Seis de la mañana. Hora punta en el Metro


La hora punta y el sol convierten a los transeúntes en miles de siluetas que caminan por una superficie como si fueran  objetos animados, filigranas hechas con un lapicero, extraviadas por este mundo. Mis ojos siguen la dirección de la luz, de esos rayos que difuminan el horizonte.  Detenido ante el semáforo en rojo, se reaviva el recuerdo de aquellos músicos cruzando un “paso de cebra”, fotografía que venía a ser la portada de un LP. Pero la que cruza ahora es la multitud, sin banda sonora alguna, excepto la de la respiración. Personas que abandonaron el mundo rural y se instalaron en la ciudad, hasta donde las trajo la modernidad y el afán de superación, invadidas por un sueño. Llegaban por oleadas, sin darse cuenta de que dejaban la parte de verdad que tiene la vida en el punto exacto donde debía seguir estando, y adonde ya no regresarán. A eso se le llamaba “calidad de vida”, sin caer en la cuenta  que, en otros rincones de la geografía, la vieja vida se agitaba alegre entre las montañas, cerca de los ríos, tumbada en los ribazos de los campos o subida en un árbol. No era ni grande ni pequeña. Tampoco longeva. Era la misma de siempre, la que se abre y se cierra como lo hace una flor.


Semáforos


Los semáforos señalan el camino de la subsistencia de muchos jóvenes que se buscan las habichuelas con los malabares urbanos, mientras sortean motos, reciben miradas despectivas, así como aplausos o alguna dádiva, que se traduce en unas monedas o en una  única moneda. A veces, incluso nos encontramos con niños que venden golosinas, limpian parabrisas, hacen piruetas… o se ejercitan con el diábolo. La atracción dura tanto como lo que tarda el semáforo en cambiar del rojo al verde. Espectáculos con cuchillos, con el firestick o haciendo tragafuegos. Muchos son mochileros que se sacan un dinero para poder viajar. En primavera, dado el frío de aquellas latitudes, hay muchos argentinos. Son muy buenos. Alberto, un chico que llegó a salir en la televisión  realizando  su número, tenía mucho éxito en los semáforos. Llegó a comprarse tres coches haciendo malabares. Cada semáforo es un circo distinto. El arte los hace libres. La vida en el semáforo o en la calle vendiendo lotería, como hizo  Blas Romero, el Platanito, que, llevado por  los malos consejos  o las tangentes de la existencia, se arruinó. Pudo recuperarse, en parte, vendiendo lotería, con la que  se sacaba un sueldo digno. 

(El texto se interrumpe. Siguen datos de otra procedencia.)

Lemma compareFaces_invalid_image_example :
  exists w',
    checkPhotoOut (Sample.env Sample.faces_by_name (inl Sample.invalid_format))
      Sample.taste (Some "tinder") 0 Sample.candidates
    = (w', Fulfilled (JNum 0)) /\
    heap w' !! 0%nat =
      Some {| url :=
                "https://s3-eu-west-1.amazonaws.com/bucket/photos/tinder/abc/1.jpg";
              similarity := JNum 0;
              similarity_date := Some "2017-06-01T10:00:00.000Z" |}.
Proof.
  set (saved := savePhoto
                  (Sample.env Sample.faces_by_name (inl Sample.invalid_format))
                  Sample.taste (Some "tinder") (Some 0%nat) no_options
                  Sample.candidates).
  destruct (compareFaces_invalid_image
              (Sample.env Sample.faces_by_name (inl Sample.invalid_format))
              Sample.taste 0 Sample.jpeg Sample.invalid_format (fst saved)
              eq_refl eq_refl) as [_ Hcheck].
  destruct (Hcheck (Some "tinder") Sample.candidates
              (Sample.unchecked
                 "https://images.example.com/cache/images/abc/1.jpg")
              eq_refl eq_refl eq_refl)
    as (w' & p & clock & Hrun & Hp & _).
  exists w'. split; [exact Hrun|].
  assert (w' = fst (checkPhotoOut
                      (Sample.env Sample.faces_by_name
                         (inl Sample.invalid_format))
                      Sample.taste (Some "tinder") 0 Sample.candidates))
    as -> by (rewrite Hrun; reflexivity).
  reflexivity.
Defined.

(** ** Promises only add to the trace *)

Lemma extends_resolve {A} (a : A) : extends (P.resolve a).
Proof.
  intros w w' r H. inversion H; subst. exists []. symmetry. apply app_nil_r.
Qed.

Lemma extends_reject {A} (e : Err) : extends (@P.reject A e).
Proof.
  intros w w' r H. inversion H; subst. exists []. symmetry. apply app_nil_r.
Qed.

Lemma extends_andThen {A B} (p : Promise A) (f : A -> Promise B) :
  extends p -> (forall a, extends (f a)) -> extends (P.andThen p f).
Proof.
  intros Hp Hf w w' r H. unfold P.andThen in H.
  destruct (p w) as [w1 [a|e]] eqn:Hpw.
  - destruct (Hp _ _ _ Hpw) as [evs1 H1]. destruct (Hf a _ _ _ H) as [evs2 H2].
    exists (evs1 ++ evs2). rewrite H2, H1. symmetry. apply app_assoc.
  - inversion H; subst. eapply Hp. exact Hpw.
Qed.

Lemma extends_catch {A} (p : Promise A) (h : Err -> Promise A) :
  extends p -> (forall e, extends (h e)) -> extends (P.catch p h).
Proof.
  intros Hp Hh w w' r H. unfold P.catch in H.
  destruct (p w) as [w1 [a|e]] eqn:Hpw.
  - inversion H; subst. eapply Hp. exact Hpw.
  - destruct (Hp _ _ _ Hpw) as [evs1 H1]. destruct (Hh e _ _ _ H) as [evs2 H2].
    exists (evs1 ++ evs2). rewrite H2, H1. symmetry. apply app_assoc.
Qed.

Lemma extends_props2 {A B} (p : Promise A) (q : Promise B) :
  extends p -> extends q -> extends (P.props2 p q).
Proof.
  intros Hp Hq w w' r H. unfold P.props2 in H.
  destruct (p w) as [w1 ra] eqn:Hpw. destruct (q w1) as [w2 rb] eqn:Hqw.
  destruct (Hp _ _ _ Hpw) as [evs1 H1]. destruct (Hq _ _ _ Hqw) as [evs2 H2].
  exists (evs1 ++ evs2).
  assert (w' = w2) as -> by (destruct ra, rb; inversion H; reflexivity).
  rewrite H2, H1. symmetry. apply app_assoc.
Qed.

Lemma andThen_after {A B} (p : Promise A) (f : A -> Promise B)
    (w w1 : World) (ra : Settled A) (w' : World) (r : Settled B) :
  p w = (w1, ra) ->
  (forall a, extends (f a)) ->
  P.andThen p f w = (w', r) ->
  exists evs, trace w' = trace w1 ++ evs.
Proof.
  intros Hp Hf H. unfold P.andThen in H. rewrite Hp in H.
  destruct ra as [a|e].
  - eapply Hf. exact H.
  - inversion H; subst. exists []. symmetry. apply app_nil_r.
Qed.

Lemma extends_map {A B} (f : A -> Promise B) (items : list A) :
  (forall x, extends (f x)) -> extends (P.map f items).
Proof.
  intros Hf. induction items as [|x rest IH]; simpl.
  - apply extends_resolve.
  - apply extends_andThen; [apply Hf|]. intros y.
    apply extends_andThen; [exact IH|]. intros ys. apply extends_resolve.
Qed.

Lemma extends_mapUpdating {A S} (f : A -> S -> Promise S) (items : list A) :
  (forall x s, extends (f x s)) -> forall s, extends (P.mapUpdating f items s).
Proof.
  intros Hf. induction items as [|x rest IH]; intros s; simpl.
  - apply extends_resolve.
  - apply extends_andThen; [apply Hf|]. exact IH.
Qed.

Lemma extends_record {A} (answer : World -> World * Settled A) :
  (forall w, exists c o v w0,
     answer w = (record c o w0, v) /\ trace w0 = trace w) ->
  extends answer.
Proof.
  intros Hanswer w w' r H.
  destruct (Hanswer w) as (c & o & v & w0 & Heq & Htrace).
  rewrite Heq in H. inversion H; subst. simpl. rewrite Htrace.
  eexists. reflexivity.
Qed.

Ltac extends_call :=
  apply extends_record; intros ?;
  repeat match goal with
         | |- context [match ?x with _ => _ end] => destruct x
         end;
  eexists _, _, _, _; split; reflexivity.

Lemma extends_warn (msg : string) : extends (Logger.warn msg).
Proof. unfold Logger.warn. extends_call. Qed.

Lemma extends_debug (m : LogMessage) : extends (Logger.debug m).
Proof. unfold Logger.debug. extends_call. Qed.

Lemma extends_indexFaces env collection bucket image :
  extends (Rekognition.indexFaces env collection bucket image).
Proof. unfold Rekognition.indexFaces. extends_call. Qed.

Lemma extends_deleteFaces env collection ids :
  extends (Rekognition.deleteFaces env collection ids).
Proof. unfold Rekognition.deleteFaces. extends_call. Qed.

Lemma extends_deleteObject env bucket key :
  extends (S3.deleteObject env bucket key).
Proof. unfold S3.deleteObject. extends_call. Qed.

Lemma extends_copyObject env bucket src dst :
  extends (S3.copyObject env bucket src dst).
Proof. unfold S3.copyObject. extends_call. Qed.

Lemma extends_read (ref : nat) : extends (Heap.read ref).
Proof.
  intros w w' r H. unfold Heap.read in H.
  destruct (heap w !! ref); inversion H; subst; exists [];
    symmetry; apply app_nil_r.
Qed.

Create HintDb extends.
#[local] Hint Resolve extends_resolve extends_reject extends_andThen
  extends_catch extends_props2 extends_map extends_mapUpdating extends_warn
  extends_debug extends_indexFaces extends_deleteFaces extends_deleteObject
  extends_copyObject extends_read : extends.

Lemma extends_indexFacesFromImage env this image indexedFaces :
  extends (indexFacesFromImage env this image indexedFaces).
Proof.
  unfold indexFacesFromImage.
  apply extends_catch.
  - apply extends_andThen; [auto with extends|].
    intros data. destruct (Rekognition.FaceRecords data) as [records|];
      [|auto with extends].
    destruct (negb (List.length records =? 1)%nat); auto 7 with extends.
  - intros e. destruct (invalid_image e); auto 7 with extends.
Qed.

Lemma extends_indexFacesFromImages env this images :
  extends (indexFacesFromImages env this images).
Proof.
  unfold indexFacesFromImages. apply extends_mapUpdating.
  intros. apply extends_indexFacesFromImage.
Qed.

Lemma extends_acquireTaste_copy env this photo :
  extends (acquireTaste_copy env this photo).
Proof. unfold acquireTaste_copy. auto 7 with extends. Qed.

(** ** Acquiring taste *)

Lemma prefix_append (a b : string) : String.prefix a (a +:+ b) = true.
Proof.
  induction a as [|c a IH]; simpl.
  - destruct b; reflexivity.
  - destruct (ascii_dec c c) as [_|Hne]; [exact IH|contradiction].
Qed.

Lemma drop_chars_append (a b : string) :
  JS.drop_chars (String.length a) (a +:+ b) = b.
Proof. induction a as [|c a IH]; simpl; [reflexivity|exact IH]. Qed.

Lemma replace_at_start (pat rep rest : string) :
  JS.replace (pat +:+ rest) pat rep = rep +:+ rest.
Proof.
  assert (forall s, JS.replace s pat rep =
                    if String.prefix pat s
                    then rep +:+ JS.drop_chars (String.length pat) s
                    else match s with
                         | EmptyString => EmptyString
                         | String c r => String c (JS.replace r pat rep)
                         end) as Hunfold by (intros []; reflexivity).
  rewrite Hunfold, prefix_append, drop_chars_append. reflexivity.
Qed.

Section Acquisition.

Variable env : Env.
Variable this : Taste.

(** C8. [acquireTaste] takes the path of the photo's URL as source key and
    replaces the prefix [/<bucket>/photos] by [train] to get the
    destination key. With the bucket [bucket], the path
    [/bucket/photos/channel123/abc.jpg] gives [train/channel123/abc.jpg],
    and these two keys are the arguments of the [copyObject] call, the
    first call that [acquireTaste] makes for the photo. *)
Theorem acquireTaste_training_key :
  (forall rest,
     trainingKey this (("/" +:+ _s3Bucket this +:+ "/photos") +:+ rest)
     = "train" +:+ rest) /\
  (_s3Bucket this = "bucket" ->
   trainingKey this "/bucket/photos/channel123/abc.jpg"
   = "train/channel123/abc.jpg") /\
  (forall photo p others w w' r,
     _s3Bucket this = "bucket" ->
     heap w !! photo = Some p ->
     pathname (url_parse env (url p)) = "/bucket/photos/channel123/abc.jpg" ->
     acquireTaste env this (photo :: others) w = (w', r) ->
     exists o evs,
       events_since w w' =
         event (CopyObject "/bucket/photos/channel123/abc.jpg"
                  "train/channel123/abc.jpg") o :: evs).
Proof.
  split; [|split].
  - intros rest. unfold trainingKey. apply replace_at_start.
  - intros Hbucket. unfold trainingKey. rewrite Hbucket. reflexivity.
  - intros photo p others w w' r Hbucket Hp Hpath Hrun.
    assert (trainingKey this "/bucket/photos/channel123/abc.jpg"
            = "train/channel123/abc.jpg") as Hkey
      by (unfold trainingKey; rewrite Hbucket; reflexivity).
    set (src := "/bucket/photos/channel123/abc.jpg") in *.
    set (dst := "train/channel123/abc.jpg") in *.
    assert (exists o w1 r1,
              acquireTaste_copy env this photo w = (w1, r1) /\
              trace w1 = trace w ++ [event (CopyObject src dst) o])
      as (o & w1 & r1 & Hcopy & Htrace).
    { unfold acquireTaste_copy, Heap.read, S3.copyObject. unfold_promise.
      rewrite Hp, Hpath, Hkey.
      destruct (copyObject_source env w src);
        eexists _, _, _; split; reflexivity. }
    assert (exists evs, trace w' = trace w1 ++ evs) as [evs Hrest].
    { unfold acquireTaste in Hrun.
      destruct (P.map (acquireTaste_copy env this) (photo :: others) w)
        as [w2 images] eqn:Hmap.
      simpl P.map in Hmap.
      assert (exists evs1, trace w2 = trace w1 ++ evs1) as [evs1 H1].
      { eapply andThen_after; [exact Hcopy| |exact Hmap].
        intros. apply extends_andThen;
          [apply extends_map; intros; apply extends_acquireTaste_copy
          |intros; apply extends_resolve]. }
      assert (exists evs2, trace w' = trace w2 ++ evs2) as [evs2 H2].
      { eapply andThen_after; [exact Hmap| |exact Hrun].
        intros. apply extends_andThen;
          [apply extends_indexFacesFromImages|intros; apply extends_debug]. }
      exists (evs1 ++ evs2). rewrite H2, H1. symmetry. apply app_assoc. }
    exists o, evs. apply events_since_record.
    rewrite Hrest, Htrace. rewrite <- app_assoc. reflexivity.
Qed.

End Acquisition.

Malabaristas en los semáforos

Por todos los rincones aparecen las miserias de la vida, esa radiografía de la sociedad que nadie quiere ver, mientras sus víctimas se entregan silenciosamente a la esperanza para eludir las adversidades. Tienen el puño pequeño pero fuerte. Y no hay día que no dibujen en el aire una sonrisa inevitable porque ya han aprendido a levantarse. Cerca de ese semáforo pasan los trenes de toda España, que se detienen en unos raíles en los que viajan ajustados la ilusión y la frustración. La mayoría de las gentes vienen a la aventura. Vienen a probar suerte y a probarse como seres humanos. Por la noche suelen pasar los trenes de mercancías. También pasa el silencio, que ilumina las vías que se pierden en la oscuridad. Todos esperan a que llegue su hora. Eso los mantiene vivos y expectantes en esta gran ciudad, que crece a ritmo vertiginoso, en continua evolución, llena de profundos cambios que trastocan su fisonomía, con nuevas avenidas y unos  edificios tan altos, que parecen retar al cielo. Cambios constantes. Pero la ciudadanía queda lejos de estas decisiones. No entra en los planes de la puesta a punto de la ciudad. La rueda de prensa para dar explicaciones es sin preguntas. La respuesta la tienen los índices bursátiles del mercado. Esos son los que le cambian la chaqueta a la ciudad. El hombre rico no quiere improvisaciones  y compra gangas para después modificarlas y  venderlas a precio de oro. El cielo sigue siendo redondo sobre nuestras cabezas. Los viajeros hacen fotografías de las construcciones antiguas, mientras el pueblo se limita a moverse generalmente por sus barrios.  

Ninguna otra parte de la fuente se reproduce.